Alphonse Jean Henri (Fons) Wijnen (Lieze, Visé, (Belgium), 7 June 1912 – Leende, 7 March 2001) was a Dutch soldier. He was the officer in charge when the Rawagede massacre took place during the Indonesian National Revolution in which Dutch troops killed over 400 Indonesian civilians.

==World War II==
Wijnen was born as the eldest in a family of ten children. He married and had two children before World War II broke out. After the war he had two children. During the war he fled as Engelandvaarder, through France and Spain to Britain.

==Rawagede massacre==

After the war, Wijnen was sent to the Dutch East Indies for three years and served with the Royal Dutch East Indies Army during the Indonesian National Revolution. He was involved in a massacre in Rawagede.
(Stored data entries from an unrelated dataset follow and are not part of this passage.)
Lemma nan_propagation_witness :
  let L := {| E := 4; M := 3 |} in
  let qnan := nan L in
  let inf := result L (S754_infinity false) in
  let zero := result L (S754_zero true) in
  let one := from_native d1_0 L RoundNearestEven in
  is_nan (add binary32 High Off qnan one) = true
  /\ is_nan (ApFloat.div binary32 (Low true) On one qnan) = true
  /\ is_nan (ApFloat.sqrt High On qnan) = true
  /\ is_nan (ApFloat.sub L High Off inf inf) = true
  /\ is_nan (mul binary64 (Low false) Off zero inf) = true
  /\ is_nan (ApFloat.div L High On zero zero) = true
  /\ is_nan (ApFloat.div L High On inf inf) = true.
Proof.
  intros L qnan inf zero one.
  repeat apply conj.
  - refine (proj1 (proj1 (nan_propagation binary32 High Off qnan one) _)).
    left; reflexivity.
  - refine (proj2 (proj2 (proj2
              (proj1 (nan_propagation binary32 (Low true) On one qnan) _)))).
    right; reflexivity.
  - refine (proj1 (proj2 (nan_propagation L High On qnan qnan)) _).
    reflexivity.
  - refine (proj1 (proj2 (proj2 (nan_propagation L High Off inf inf))) _ _ _);
      reflexivity.
  - refine (proj1 (proj1 (proj2 (proj2 (proj2
              (nan_propagation binary64 (Low false) Off zero inf)))) _ _));
      reflexivity.
  - refine (proj1 (proj2 (proj2 (proj2 (proj2
              (nan_propagation L High On zero zero))))) _ _); reflexivity.
  - refine (proj2 (proj2 (proj2 (proj2 (proj2
              (nan_propagation L High On inf inf))))) _ _); reflexivity.
Defined.
(** [fs.unlinkSync(path.join(dir, name))]. The trace keeps the calls of
    the transaction engine; a removal shows in [w_fs] only. *)
Definition unlinkSync (dir name : list N) : M unit := fun w =>
  match w_fs w !! dir with
  | Some entries =>
      match findFile name entries with
      | Some _ =>
          (Ok tt, mkWorld (<[dir := removeFile name entries]> (w_fs w))
                          (w_now w) (w_trace w))
      | None => (Throw ENOENT, w)
      end
  | None => (Throw ENOENT, w)
  end.

(** The loop of [cleanupTempDir]. *)
Fixpoint unlinkAll (dir : list N) (files : list (list N)) : M unit :=
  match files with
  | [] => mret tt
  | file :: rest => _ ← unlinkSync dir file; unlinkAll dir rest
  end.

(* ===================================================================== *)
(** ** Sample data: built-ins, file systems and pages of the examples *)
(* ===================================================================== *)

(** Instances of the built-ins for the examples: the canonical
    decomposition of the two accented letters the examples use (É, é),
    lower-casing of ASCII, and a reader for the one JSON body the examples
    receive. *)
Definition sampleNFD (s : list N) : list N :=
  flat_map (fun c => if (c =? 201)%N then [69%N; 769%N]
                     else if (c =? 233)%N then [101%N; 769%N]
                     else [c]) s.

Definition asciiLowerCase (s : list N) : list N := List.map lowerAscii s.

Definition prepareBody : list N := lit "{prepareDownload:{characteristics:{downloadUrl:u}}}".

Definition sampleJSON (s : list N) : option json :=
  if bool_decide (s = prepareBody) then
    Some (JObject [(lit "prepareDownload",
            JObject [(lit "characteristics",
              JObject [(lit "downloadUrl", JString (lit "https://bank/export"))])])])
  else None.

(** 2024-03-10T12:00:00Z; the window of a run at that time starts on
    2022-01-08. *)
Definition noon : Z := 1710072000000.

(** An archive of the account "Livret A" anchored at 2023-03-01, written
    the day before. *)
Definition archiveContent : list N :=
  lit "Date;Label;Amount" ++ [10%N] ++
  lit "05/03/2023;card;-12" ++ [10%N] ++
  lit "01/03/2023;salary;2000".

Definition archiveWorld : World :=
  mkWorld {[ lit "data/transactions/ce/livret_a" :=
               [mkFile (lit "history-from-20230301.csv") (noon - msPerDay) archiveContent] ]}
          noon [].

Definition earlierExport : list N :=
  lit "Date;Label;Amount" ++ [10%N] ++
  lit "01/03/2023;salary;2000" ++ [10%N] ++
  lit "15/01/2022;rent;-700".

(** The rows of the specification's sort example. *)
Definition unsortedArchive : list N :=
  lit "Date;Label" ++ [10%N] ++ lit "05/01/2024;a" ++ [10%N] ++ lit "20/01/2024;b".

Definition overlappingExport : list N :=
  lit "Date;Label" ++ [10%N] ++ lit "20/01/2024;b" ++ [10%N] ++ lit "01/01/2024;c"
  ++ [10%N].

(** "Épargne Logement (2)!" and "epargne logement 2". *)
Definition accentedName : list N := [201%N] ++ lit "pargne Logement (2)!".

Definition plainName : list N := lit "epargne logement 2".

(** Responses of the API as the examples receive them. *)
Definition lastDownloadOf (pfmContractId : string) : json :=
  JObject [(lit "identity",
            JObject [(lit "pfmContractId", JString (lit pfmContractId))])].

Definition historyRequestOf (pfmContractId requestId startDate endDate : string)
    : json :=
  JObject
    [(lit "identity",
      JObject [(lit "pfmContractId",
                JObject [(lit "pfmContractId", JString (lit pfmContractId))]);
               (lit "startDate", JString (lit startDate));
               (lit "endDate", JString (lit endDate))]);
     (lit "identification",
      JObject [(lit "historyRequestId", JObject [(lit "id", JString (lit requestId))])])].

Definition listing (items : list json) : json :=
  JObject [(lit "operationIdResponseItem", JArray items)].

Definition threeAccounts : list AccountInfo :=
  [mkAccount (lit "101") (lit "Compte Courant");
   mkAccount (lit "102") (lit "Livret A");
   mkAccount (lit "103") accentedName].

Definition exportText : list N :=
  lit "Date;Label" ++ [10%N] ++ lit "09/03/2024;card".

(** A page whose listing holds, for each of the three accounts, a request
    for the window of the run; create calls would fail. *)
Definition reusePage : Page :=
  mkPage
    (listing [lastDownloadOf "101"; lastDownloadOf "102"; lastDownloadOf "103"])
    (lit "Bearer abc") [] []
    (listing [historyRequestOf "101" "r1" "2022-01-08" "2024-03-10";
              historyRequestOf "102" "r2" "2022-01-08" "2024-03-10";
              historyRequestOf "101" "r0" "2021-01-01" "2023-03-04";
              historyRequestOf "103" "r3" "2022-01-08" "2024-03-10"])
    (fun _ _ _ _ _ => false)
    (fun _ _ => None)
    (fun _ _ _ => Some (lit "application/json", prepareBody))
    (fun _ _ _ => Some exportText).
Despite the recommendation of General Simon Spoor that Wijnen stand trial as a war criminal, in 1947, Dutch Attorney General Hendrik Willem Felderhof decided not to prosecute him for the massacre. The Attorney General stated that his reasons were "because foreign interference and interest has waned."

==Post Indonesian independence==
Major Wijnen was promoted to colonel and appointed battalion commander to the Major General de Ruyter of Steveninck Barracks in Oirschot and later as garrison commander of Eindhoven.

Colonel Wijnen was an Officer in the Order of Orange-Nassau with swords.